Last Thursday, members of the UNH chapter of the American Association of Union Professors received an email announcing, in all capital letters, that they were conducting a no confidence vote on President Mark Huddleston.
The vote will decide whether the union deems Huddleston unfit to maintain his position at the university – a ludicrous thought at an even more ludicrous time.
Last week, Huddleston asked senators to avoid slashing the USNH budget more than $5 million after the House already approved a $45 million cut. The current budget is $100 million.
And now, professors have the chance to vote no confidence on Huddleston.
If professors don't have confidence in UNH leadership, how is the senate supposed to give USNH the $95 million it's asking for in the new budget?
In an email to AAUP members, English professor David Watters wrote, "just imagine if we vote confidence in Huddleston! It would send the message that the huge cuts in the House budget are just fine with us."
No, Professor Watters, it would not.
Huddleston has worked hard over the last week to ensure that the House budget is not passed. Voting confidence would show that you're going to stand up to the huge cuts.
Plus, this is a move that the AAUP is not prepared for.

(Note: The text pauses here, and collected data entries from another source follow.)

(** The common part of a scan and a sweep. *)
Lemma visit_post {R} request o n (skip : R) (refused : Z -> GoError -> R) (refreshed : Z -> GoError + unit -> R) s :
  cache_ok s -> poFindings o = [] ->
  post (jobs ← jobsForObject o request;
    if bool_decide (jobs = []) then _ ← cacheAdd (mObjectDigest (poManifest o)); mret skip else
    p ← publishJobs jobs n;
    match p.2 with
    | Some e => mret (refused p.1 e)
    | None =>
        res ← stry (ask (PublishProjectionRefresh (mObjectDigest (poManifest o)))
                (wPublishProjectionRefresh (mObjectDigest (poManifest o))));
        mret (refreshed p.1 res)
    end) s (fun r s' => exists x err, r = inr x /\ visited (svSpecs s) request o s err s' /\
      (x = skip /\ err = None \/ (exists k e, x = refused k e /\ err = Some e) \/
       exists k res, x = refreshed k res /\ err = match res with inl e => Some e | inr _ => None end)).
Proof using Type*.
  intros Hc Hfi. apply post_bind, jobsForObject_post. intros jobs s1 Ht1 Hf. cbn beta iota.
  case_bool_decide as Hj.
  { apply post_bind, cacheAdd_post; [by apply (tk_cache _ _ _ Ht1)|]. intros s2 Ht2. apply post_ret. exists skip, None. split; [done|].
    split; [|by left]. apply visited_quiet; [right; by apply (due_nil _ _ _ _ Hf)|by eapply talk_nil]. }
  assert (due (svSpecs s) request o <> []) as Hdue by by rewrite <- (due_nil _ _ _ _ Hf).
  apply post_bind, (publishJobs_post _ _ _ _ _ _ _ Hf). intros k err sent s2 Ht2 Hrel (rest & Hrest & Hnil). cbn beta iota.
  cbn [fst snd]. destruct err as [e|].
  - apply post_ret. exists (refused k e), (Some e). split; [done|]. split; [|eauto 6].
    eapply (visited_jobs _ _ _ s1 s2 s2 sent (Some e)); try done.
    intros e' [= <-]. split_and!; [done..|]. intros H. by discriminate (Hrel H).
  - apply post_bind, post_try, ask_post; [apply w_refresh|]. intros r s3 Ht3 He. apply post_ret.
    exists (refreshed k r), (match r with inl e => Some e | inr _ => None end). split; [done|]. split; [|eauto 6].
    eapply (visited_jobs _ _ _ s1 s2 s3 sent None); try done.
    intros _. split; [done|]. split; [done|]. intros [_ Hr]. destruct r as [e|]; [|done].
    destruct (He e eq_refl) as [w Hw]. by rewrite Hr in Hw.
Qed.

Lemma scanObject_post request response o s : cache_ok s ->
  post (scanObject request response o) s (fun r s' => exists response' err, r = inr (response', err) /\
    visited (svSpecs s) request o s err s').
Proof using Type*.
  intros Hc. unfold scanObject. destruct response as [v scanned enqueued skipped failed]. cbv zeta.
  destruct (negb (bool_decide (poFindings o = []))) eqn:Hfi.
  { apply post_ret. do 2 eexists. split; [done|]. apply visited_quiet; [|apply talk_refl]. left.
    by apply negb_true_iff, bool_decide_eq_false in Hfi. }
  apply negb_false_iff, bool_decide_eq_true in Hfi.
  eapply post_mono; [apply (visit_post request o enqueued (MkScanResponse v (scanned + 1) enqueued (skipped + 1) failed, None)
    (fun k e => (MkScanResponse v (scanned + 1) k skipped (failed + 1), Some e))
    (fun k res => match res with inl e => (MkScanResponse v (scanned + 1) k skipped (failed + 1), Some e)
       | inr _ => (MkScanResponse v (scanned + 1) k skipped failed, None) end)); done|].
  intros r s' (x & err & -> & Hv & Hx). destruct Hx as [[-> ->]|[(k & e & -> & ->)|(k & [e|[]] & -> & ->)]]; eauto.
Qed.

(** Every object has its calls. *)
Lemma object_calls_exists specs request o : exists cs, object_calls specs request o cs.
Proof using World0.
  unfold object_calls. case_decide; [by eexists|].
  exists (map Publish (map (fun p => jobFor (MkConfig 0 0 0 (MkPriorities 0 0 0 0 0) 0 0 0 0) p.1 (mObjectDigest (poManifest o)) request p.2 0)
    (due specs request o)) ++ [PublishProjectionRefresh (mObjectDigest (poManifest o))]).
  eexists. split; [|done]. apply Forall2_fmap_r, Forall_Forall2_diag, Forall_forall. intros p _. by repeat split.
Qed.

Lemma walk_calls_exists specs request os : exists cs, walk_calls specs request os cs.
Proof using World0.
  induction os as [|o os (cs & css & Hf & ->)]; [by exists [], []|].
  destruct (object_calls_exists specs request o) as [c Hc]. exists (concat (c :: css)), (c :: css). split; [by constructor|done].
Qed.

Lemma walk_calls_cons specs request o os c cs :
  object_calls specs request o c -> walk_calls specs request os cs -> walk_calls specs request (o :: os) (c ++ cs).
Proof using Type. intros Ho (css & Hf & ->). exists (c :: css). split; [by constructor|done]. Qed.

Members have had just five days to mull over one of the biggest decisions in UNH history. And one of those days was a major holiday that many celebrated. For a typical meeting, according to union bylaws, members have at least 30 days to prepare.
Rather than discussing this major decision like mature adults – you know, the kind that professors are trying to mold students into – they decided to hold this vote.
While the AAUP doesn't cite contract negotiations as a contributor to approving the vote, it certainly didn't hurt. We've made it clear where we stand regarding these negotiations. The professors are simply asking for too much at a time when a USNH budget hasn't been approved.
President Huddleston didn't do himself any favors with the union during his speech, especially with lines like, "we still too frequently convey information in 50 minute lectures delivered by a ‘sage on the stage' to largely passive recipients in the audience."
But is he wrong? No. We've all encountered sub-par professors and we've all been a part of passive classes with unenthusiastic students. That's part of what he's trying to change with his strategic plan.
And he deserves a chance to do that.
The union should postpone this vote. It hasn't given professors the time to contemplate this and discuss it with other members. It hasn't given Huddleston the time he needs for reform. It sadly doesn't understand the effect that would have on the school.
So instead, professors need to head down to the library on Tuesday and Wednesday, grab their ballots and mark confidence in our president.
The union has already made two major mistakes in jeopardizing state appropriations and giving professors insufficient time before the vote. Let's hope they don't make a third.